Secrets in microservices¶
The microservices running in kubernetes are supposed to use secrets to store all sensitive variables. Service's pod references the secret in a manifest and its content is populated as environment variables.
In general, there are two kinds of resources that require secrets:
- terraform generated resources, for example credentials to dbs, redis, kafka topics, etc.
- resources external to new infra, for example credentials to dbs in legacy infrastructure
Terraform generated secrets¶
When a resource gets generated by terraform, its sensitive data are stored in a kubernetes secret called \<service-name>-extra-envs. Example:
-> kubectl describe secret tbl-extra-envs
Name: tbl-extra-envs
Namespace: tbl-api-dev
.
Type: Opaque
.
Data
====
REDIS_DSN: 114 bytes
DB_DSN: 67 bytes
KAFKA_PASSWORD: 64 bytes
This "terraform knows what terraform knows" approach eliminates manual copying of sensitive data.
External secrets¶
The external secrets are stored with Sealed Secrets that are encrypted and safe to store in git repositories. The SealedSecret can be decrypted only by the controller running in the target cluster and target namespace. Nobody else is able to obtain the original Secret from the SealedSecret.
Prerequisites for SealedSecrets operations¶
- kubeseal tool installed
- Readonly access to the namespace (for creating SealedSecret locally).
- (Optional) Read/Write access to application namespace, for applying the SealedSecret from laptop
Create a sealed secret¶
# naming convention <service-name>-secrets
SECRET_NAME="kotlin-example-secrets"
SECRET_NS="kotlin-spring-example"
# switch to target cluster and namespace
kubectx dev
kubens ${SECRET_NS}
# generate the secret and sealed-secret
kubectl create secret generic ${SECRET_NAME} --namespace ${SECRET_NS} --dry-run=client --from-literal=PASSWORD="12345" -o yaml | \
kubeseal --controller-namespace infra --controller-name sealedsecrets-sealed-secrets -o yaml > ${SECRET_NAME}-sealed.yaml
# ${SECRET_NAME}-sealed.yaml can be stored in git and/or applied
# This works only if you have R/W access to namespace of application. In prodoction, call this in Gitlab CI/CD
kubectl apply -f ${SECRET_NAME}-sealed.yaml
kubectl get sealedsecret
NAME AGE
kotlin-example-secrets 5s
# sealed secret is unsealed by controller and regular secret is created
# This might not work for you in production
kubectl get secret
NAME TYPE DATA AGE
kotlin-example-secrets Opaque 1 16s
Once your SealedSecret is deployed you can deploy your application and reference it in your deployment manifest.

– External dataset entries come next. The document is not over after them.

Lemma accounted_bind {A B} (m : M A) (k : A -> M B) :
  accounted m -> (forall a, accounted (k a)) -> accounted (bind m k).
Proof.
  intros Hm Hk w. unfold bind.
  specialize (Hm w). destruct (m w) as [[e | a] w1 ev1]; cbn [events world] in *.
  - exact Hm.
  - specialize (Hk a w1). destruct (k a w1) as [r w2 ev2]; cbn [events world] in *.
    rewrite successes_app. lia.
Qed.

Lemma accounted_try_catch {A} (body : M A) (handler : string -> M A) :
  accounted body -> (forall e, accounted (handler e)) ->
  accounted (try_catch body handler).
Proof.
  intros Hbody Hhandler w. unfold try_catch.
  specialize (Hbody w). destruct (body w) as [[e | a] w1 ev1]; cbn [events world] in *.
  - specialize (Hhandler e w1). destruct (handler e w1) as [r w2 ev2]; cbn [events world] in *.
    rewrite successes_app. lia.
  - exact Hbody.
Qed.

Lemma accounted_write (f : Dom -> Dom) (e : Event) :
  (forall cmd r, e <> Invoked cmd r) -> accounted (write f e).
Proof.
  intros Hne w. destruct e; try reflexivity. now destruct (Hne cmd rejected).
Qed.

Lemma accounted_invoke (cmd : Command) :
  cmd <> show_main_window -> accounted (invoke backend cmd).
Proof.
  intros Hne w. unfold invoke, successes. cbn.
  destruct (decide (cmd = show_main_window)); [contradiction | reflexivity].
Qed.

Lemma accounted_invoke_bootstrap_state :
  accounted (invoke_bootstrap_state backend).
Proof. intros w. reflexivity. Qed.

Lemma accounted_invoke_get_about_info :
  accounted (invoke_get_about_info backend).
Proof. intros w. reflexivity. Qed.

Lemma accounted_ensureMainWindowVisible :
  accounted (ensureMainWindowVisible backend).
Proof.
  intros w. unfold_frontend. cbn.
  destruct (windowVisible w) eqn:Hvisible; cbn.
  - rewrite Hvisible. reflexivity.
  - split_on_reply show_main_window; rewrite ?Hvisible; reflexivity.
Qed.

Deploying SealedSecret via Gitlab CI/CD¶
As mentioned above, SealedSecret objects are safe to store in git.
To keep the secret updated, make sure you deploy the SealedSecret together with your application code. kubectl apply is idempotent, so it's safe to run in multiple time even when no changes happened.
Modify your deployment pipeline to something like this:
# I assume that SealedSecret file is in your app repostory in path: .gitlab/secrets/my-secret-prod.yaml
.deploy:
stage: deploy
image:
name: alpine/k8s:1.28.9 # needed for Helm + kubectl tools in image
entrypoint: [ "/bin/sh", "-c" ]
when: manual
before_script:
- helm repo add --username cicd_token --password $HELM_REGISTRY_PASSWORD ftmo-helm-charts $CI_API_V4_URL/projects/56/packages/helm/stable
deploy-job:
extends: .deploy
environment:
name: prod
url: https://gw2.ftmo.com
kubernetes:
namespace: my-app-namespace-prod
script:
- kubectl apply -f .gitlab/secrets/my-secret-prod.yaml
- |
helm upgrade --install ... \ # rest of Helm command to be deployed
Add value-key to an existing sealed secret¶
Use the --merge-into command option to update an existing sealed secret:
# naming convention <service-name>-secrets
SECRET_NAME="kotlin-example-secrets"
SECRET_NS="kotlin-spring-example"
# switch to target cluster and namespace
kubectx dev
kubens ${SECRET_NS}
# create tmp secret with new key-value
kubectl create secret generic ${SECRET_NAME} --namespace ${SECRET_NS} --dry-run=client --from-literal=API_KEY="abcde" -o yaml | \
# merge it into existing file
kubeseal --controller-namespace infra --controller-name sealedsecrets-sealed-secrets --merge-into ${SECRET_NAME}-sealed.yaml -o yaml
# apply it
kubectl apply -f ${SECRET_NAME}-sealed.yaml
Remove value-key from an existing sealed secret¶
Simply edit the sealed secret and remove desired value-key pair line from it. Then apply.